Cross-step waltz evolved in the early 20th century. In 1914, the "Cross Walk Boston" waltz created by Frank H. Norman foreshadowed the cross-step waltz. In the Cross Walk Boston, the Lead crossed his left foot over his right, stepped right with his right foot, and closed left to right. This was then repeated with the right foot. There is no indication that Norman's step evolved into the modern cross-step waltz but it is an early example of a cross-step waltz.

Cross-steps in general appeared between 1910 and the 1920s in the American one-step (the Snake Dip), Argentine tango (Cruzada, Ocho) and especially in the foxtrot (the Cross Step). The March 1920 issue of Dancing Times Magazine in London reported that in the foxtrot, "The crossing of the feet is popular and effective." The early foxtrots were in time, but some dance manuals, like Geoffrey D'Egville's 1919 How and What to Dance in London suggested that the Cross Step "may be introduced into the Waltz," which essentially turned this foxtrot step into cross-step waltz. In D'Egville's foxtrot version of this step, as in Norman's Cross Walk Boston, the Lead crossed his left foot over his right on the first count of the musical measure. However in the same year, Adèle Collier, also from London, described a similar foxtrot "Cross Step" beginning with the Lead's right foot. Of all the early cross-step dances, this lineage of foxtrot variations is the most likely evolutionary path that became the French Valse Boston and today's cross-step waltz.

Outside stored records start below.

Lemma init_preds_keep js : forall ps j,
  j ∉ js \/ neighbour j = false -> init_preds js ps !! j = ps !! j.
Proof.
  induction js as [|a js IH]; intros ps j Hj; [reflexivity |].
  unfold init_preds in *. simpl. rewrite IH.
  - destruct (neighbour a) eqn:Ha; [| reflexivity].
    apply list_lookup_insert_ne. intros ->.
    destruct Hj as [Hj | Hj]; [apply Hj, list_elem_of_here | congruence].
  - destruct Hj as [Hj | Hj]; [left | right; exact Hj].
    intros Hin. apply Hj. by apply list_elem_of_further.
Qed.

Lemma init_preds_set js : forall ps j,
  j ∈ js -> neighbour j = true -> j < length ps ->
  init_preds js ps !! j = Some (Some j).
Proof.
  induction js as [|a js IH]; intros ps j Hin Hn Hj.
  { exfalso. revert Hin. apply not_elem_of_nil. }
  apply elem_of_cons in Hin.
  change (init_preds (a :: js) ps)
    with (init_preds js (if neighbour a then <[a := Some a]> ps else ps)).
  destruct (decide (j ∈ js)) as [Hjs | Hjs].
  - apply IH; auto. destruct (neighbour a); rewrite ?length_insert; exact Hj.
  - destruct Hin as [-> | Hin]; [| contradiction].
    rewrite init_preds_keep by auto. rewrite Hn.
    by apply list_lookup_insert_eq.
Qed.

(** The loop of [__init__] over any list of nodes. *)
Lemma init_loop_run o js : forall s,
  wf_cost -> dist_table s !! nodeid = Some o ->
  length (predecessors s) = NUM_NODES ->
  Forall (fun i => i < NUM_NODES) js ->
  for_each js init_body s =
  Ok tt (mkState (heap s) (dist_table s) (init_preds js (predecessors s))
           (link_layer s ++
            map (fun i => Packet.make (Z.of_nat nodeid) (Z.of_nat i) o)
                (filter (fun i => neighbour i = true) js))).
Proof.
  induction js as [|i js IH]; intros s C Ho Hp Hjs; simpl.
  - rewrite app_nil_r. destruct s; reflexivity.
  - inversion Hjs as [|? ? Hi Hjs']; subst.
    assert (init_body i s =
            Ok tt (mkState (heap s) (dist_table s)
                     (if neighbour i then <[i := Some i]> (predecessors s)
                      else predecessors s)
                     (link_layer s ++
                      if neighbour i then [Packet.make (Z.of_nat nodeid) (Z.of_nat i) o]
                      else []))) as Hbody.
    { unfold init_body, neighbour.
      destruct (decide (i <> nodeid)) as [Hne | He].
      - rewrite (bind_ok _ _ _ _ _ (get_link_cost_run i s C Hi)).
        rewrite (bool_decide_eq_true_2 _ Hne). simpl.
        destruct (decide (link_cost i <> inf)) as [Hf | Hf].
        + rewrite (bool_decide_eq_true_2 _ Hf).
          rewrite (bind_ok _ _ _ o s); [| by apply lift_ok].
          unfold bind, to_link_layer, predecessors_set. simpl.
          destruct (decide (i < length (predecessors s))); [reflexivity | lia].
        + rewrite (bool_decide_eq_false_2 _ Hf).
          rewrite app_nil_r. destruct s; reflexivity.
      - rewrite (bool_decide_eq_false_2 _ He). simpl.
        rewrite app_nil_r. destruct s; reflexivity. }
    rewrite (bind_ok _ _ _ _ _ Hbody). rewrite IH; auto.
    2:{ simpl. destruct (neighbour i); rewrite ?length_insert; exact Hp. }
    simpl. rewrite filter_cons.
    destruct (neighbour i) eqn:Hn.
    + destruct (decide (true = true)); [| congruence].
      simpl. rewrite <- app_assoc. reflexivity.
    + destruct (decide (false = true)); [congruence |].
      rewrite app_nil_r. reflexivity.
Qed.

After World War I, Americans brought their foxtrot and blues dance steps to Paris, where Parisian dance teachers observed and described the variations. The first descriptions appeared in Parisian dance and music magazines (such as La Baionnette and Musica-Album) in 1919, then in dance manuals beginning in 1920 (for example, Toutes Les Danses Pour Tous and Les 15 Danses Modernes). Significantly, most of these French descriptions commenced the dance steps with the Lead's right foot.

Around 1930, waltz tempos were slowed to a walking tempo, about 110-120 bpm, allowing the French crossed-step foxtrot to become a form of waltz, called Valse Boston, which was identical to today's cross-step waltz. At the same time, ballroom dancers in England and the United States developed their own slow waltz variations, but commencing with the Lead's left foot. This gave the cross-step (the "Twinkle" in American slow waltz) a different musical dynamic and momentum from the French Valse Boston, which began with the Lead's right foot.

Cross-step waltz was demonstrated in the 1944 American Lindy hop film "Groovie Movie," with the Lead's right foot crossing on the musical downbeat.

The French Valse Boston has partially faded away, although it can still be seen today in southern France and occasionally in Paris. It was revived in the United States around 1994, developed into a social dance form with hundreds of variations, and renamed cross-step waltz. Cross-step waltz has been spreading in the 21st century, is now popular at more than thirty mostly-waltz dance groups across the United States, and has recently become widespread in outdoor parks in Beijing.